(1644-1655) Card. Carlo II Carafa "il Concittadino"

Dai registri (dei Battezzati) della chiesa di S. Paolo in Aversa, si legge che Carlo II Carafa, figlio di Geronimo della Roccella e di Diana Vittoria, fu ivi battezzato il 5 maggio del 1620.

Qualche scrittore afferma, invece, essere Carlo II, nato a Roma.
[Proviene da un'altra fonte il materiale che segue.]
Lemma deflate_effect d0 a s s' u :
  deflate d0 a s = (Ok u, s') →
  effect s s' (λ _ _, 0) (λ _, 0) (λ d, - if String.eqb d0 d then a else 0).
Proof.
  unfold deflate.
  intros H. apply M_bind_Ok in H as (o & s1 & H2 & H). apply gets_Ok in H2 as [-> ->].
  apply M_bind_Ok in H as (n' & s1 & H2 & H). apply lift_Ok in H2 as [H2 ->].
  apply M_bind_Ok in H as (u' & s1 & H3 & H). apply guard_not_Ok in H3 as [_ ->].
  apply modify_Ok in H as ->. apply Dec_Sub_Ok in H2 as [-> _].
  split; [done|intros; unfold balance; cbn; lia|intros; unfold total_of; cbn; lia|].
  intros d. unfold supply_of. cbn. destruct (String.eqb_spec d0 d) as [->|].
  - rewrite lookup_insert_eq. cbn. change ZeroDec with 0. lia.
  - rewrite lookup_insert_ne by done. lia.
Qed.

Lemma inflateAll_effect amt : ∀ s s' u,
  inflateAll amt s = (Ok u, s') → effect s s' (λ _ _, 0) (λ _, 0) (amount_of amt).
Proof.
  induction amt as [|c l IH]; intros s s' u H; cbn in H.
  - apply mret_Ok in H as [_ ->]. apply effect_refl.
  - apply M_bind_Ok in H as (u' & s1 & H1 & H). apply inflate_effect in H1. apply IH in H.
    eapply effect_ext; [exact (effect_trans _ _ _ _ _ _ _ _ _ H1 H)|done..].
Qed.

Lemma deflateAll_effect amt : ∀ s s' u,
  deflateAll amt s = (Ok u, s') → effect s s' (λ _ _, 0) (λ _, 0) (λ d, - amount_of amt d).
Proof.
  induction amt as [|c l IH]; intros s s' u H; cbn in H.
  - apply mret_Ok in H as [_ ->]. apply effect_refl.
  - apply M_bind_Ok in H as (u' & s1 & H1 & H). apply deflate_effect in H1. apply IH in H.
    eapply effect_ext; [exact (effect_trans _ _ _ _ _ _ _ _ _ H1 H)|done..|].
    intros d. cbn beta. rewrite amount_of_cons. lia.
Qed.

Lemma MintCoins_effect m amt s s' u :
  MintCoins m amt s = (Ok u, s') →
  ∃ addr, GetModuleAddress m = Some addr ∧ wf_coins amt
  ∧ effect s s' (at_addr addr amt) (amount_of amt) (amount_of amt).
Proof.
  unfold MintCoins. intros H. apply M_bind_Ok in H as ([[addr perms]|] & s1 & H1 & H);
    [|by apply panic_Ok in H].
  apply GetModuleAccount_Some in H1 as [Ha E1].
  apply M_bind_Ok in H as (u' & s2 & H2 & H). apply panic_if_Ok in H2 as [_ ->].
  apply M_bind_Ok in H as (c & s2 & H2 & H). apply AddCoins_Ok in H2 as [Hw E2%one_account_effect].
  apply inflateAll_effect in H. exists addr. split; [done|]. split; [done|].
  pose proof (effect_trans _ _ _ _ _ _ _ _ _ E1 (effect_trans _ _ _ _ _ _ _ _ _ E2 H)) as E.
  eapply effect_ext; [exact E|..]; cbn; intros; unfold at_addr; repeat case_decide; lia.
Qed.

Lemma BurnCoins_effect m amt s s' u :
  BurnCoins m amt s = (Ok u, s') →
  ∃ addr, GetModuleAddress m = Some addr ∧ wf_coins amt
  ∧ effect s s' (λ x d, - at_addr addr amt x d) (λ d, - amount_of amt d) (λ d, - amount_of amt d)
  ∧ (bank_wf s → ∀ d, amount_of amt d ≤ balance s addr d).
Proof.
  unfold BurnCoins. intros H. apply M_bind_Ok in H as ([[addr perms]|] & s1 & H1 & H);
    [|by apply panic_Ok in H].
  apply GetModuleAccount_Some in H1 as [Ha E1].
  apply M_bind_Ok in H as (u' & s2 & H2 & H). apply panic_if_Ok in H2 as [_ ->].
  apply M_bind_Ok in H as (c & s2 & H2 & H).
  apply SubtractCoins_Ok in H2 as (Hw & E2%one_account_effect & Hle).
  apply deflateAll_effect in H. exists addr. split; [done|]. split; [done|]. split.
  - pose proof (effect_trans _ _ _ _ _ _ _ _ _ E1 (effect_trans _ _ _ _ _ _ _ _ _ E2 H)) as E.
    eapply effect_ext; [exact E|..]; cbn; intros; unfold at_addr; repeat case_decide; lia.
  - intros Hs d. specialize (Hle (eff_wf _ _ _ _ _ E1 Hs) d).
    rewrite (eff_balance _ _ _ _ _ E1) in Hle. lia.
Qed.

Lemma SendCoinsFromModuleToAccount_effect m a amt s s' u :
  SendCoinsFromModuleToAccount m a amt s = (Ok u, s') →
  ∃ addr, GetModuleAddress m = Some addr ∧ SendCoins addr a amt s = (Ok u, s')
  ∧ BlacklistedAddr a = false.
Proof.
  unfold SendCoinsFromModuleToAccount. intros H.
  apply M_bind_Ok in H as (u' & s2 & H2 & H). apply guard_not_Ok in H2 as [? ->].
  destruct (GetModuleAddress m) as [addr|]; [|by apply panic_Ok in H]. eauto.
Qed.

Lemma SendCoinsFromAccountToModule_effect a m amt s s' u :
  SendCoinsFromAccountToModule a m amt s = (Ok u, s') →
  ∃ addr s1, GetModuleAddress m = Some addr
  ∧ effect s s1 (λ _ _, 0) (λ _, 0) (λ _, 0) ∧ SendCoins a addr amt s1 = (Ok u, s').
Proof.
  unfold SendCoinsFromAccountToModule. intros H.
  apply M_bind_Ok in H as ([[addr perms]|] & s1 & H1 & H); [|by apply panic_Ok in H].
  apply GetModuleAccount_Some in H1 as [Ha E1]. eauto.
Qed.

Lemma SendCoinsFromModuleToModule_effect m n amt s s' u :
  SendCoinsFromModuleToModule m n amt s = (Ok u, s') →
  ∃ a b s1, GetModuleAddress m = Some a ∧ GetModuleAddress n = Some b
  ∧ effect s s1 (λ _ _, 0) (λ _, 0) (λ _, 0) ∧ SendCoins a b amt s1 = (Ok u, s').
Proof.
  unfold SendCoinsFromModuleToModule. intros H.
  destruct (GetModuleAddress m) as [a|]; [|by apply panic_Ok in H].
  apply M_bind_Ok in H as ([[addr perms]|] & s1 & H1 & H); [|by apply panic_Ok in H].
  apply GetModuleAccount_Some in H1 as [Ha E1]. naive_solver.
Qed.

End EffectFacts.

(** ** Equality of coin sets and multi-party transfers *)

Section InputOutputFacts.

Lemma IsEqual_loop_amount A : ∀ B d,
  length A = length B → DecCoins_IsEqual_loop A B = Ok true → amount_of A d = amount_of B d.
Proof.
  induction A as [|a A IH]; intros [|b B] d L H; try done. cbn in H, L.
  apply outcome_bind_Ok in H as (e & He & H). destruct e; [|done].
  unfold DecCoin_IsEqual, sameDenom, Dec_Equal in He.
  destruct (String.eqb_spec (Denom a) (Denom b)) as [E|]; [|done]. injection He as He. bool_prop.
  rewrite !amount_of_cons, E, He, (IH B d) by (done || lia). done.
Qed.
Può accettarsi la soluzione seguente: nato forse a Roma fu battezzato in Aversa, essendo Vescovo di Aversa suo zio Carlo I Carafa.

Se è, poi, riconosciuto cittadino di Aversa, e lo afferma la storia, vuoi dire che il medesimo ne aveva diritto.

Il personaggio in questione percorse in Roma una splendida carriera diplomatica, con la nomina di vicedelegato papale a Ferrara e a Bologna, In età giovane (aveva solo 24 anni) fu designato Vescovo di Aversa (13 luglio 1644) sostituendo lo zio, suo predecessore.

Appena arrivato in Diocesi, ebbe cura delle anime ed, essendo esperto conoscitore di uomini, indisse un Sinodo nel 1660 per dettare le sue direttive pastorali, incrementando tutto ciò che veniva attuato legalmente.

Nonostante che reggesse la Diocesi, esplicava periodicamente dei mandati quale diplomatico e ciò comportava il suo allontanamento da Aversa; difatti si recò, oltre che In zone italiane, nella Svizzera, nell'Austria ed in Germania.

Nel 1655 papa Alessandro VII volle premiarlo, conferendogli il titolo di Cardinale, e Carlo II, consapevole e cosciente della responsabilità pastorale, accettò il cardinalato ma preferì lasciare la Diocesi aversana perché fosse da un altro guidata.

Lavorò ancora per la Sede Apostolica e visse altri 15 anni, morendo all'età di 60 anni, in Roma.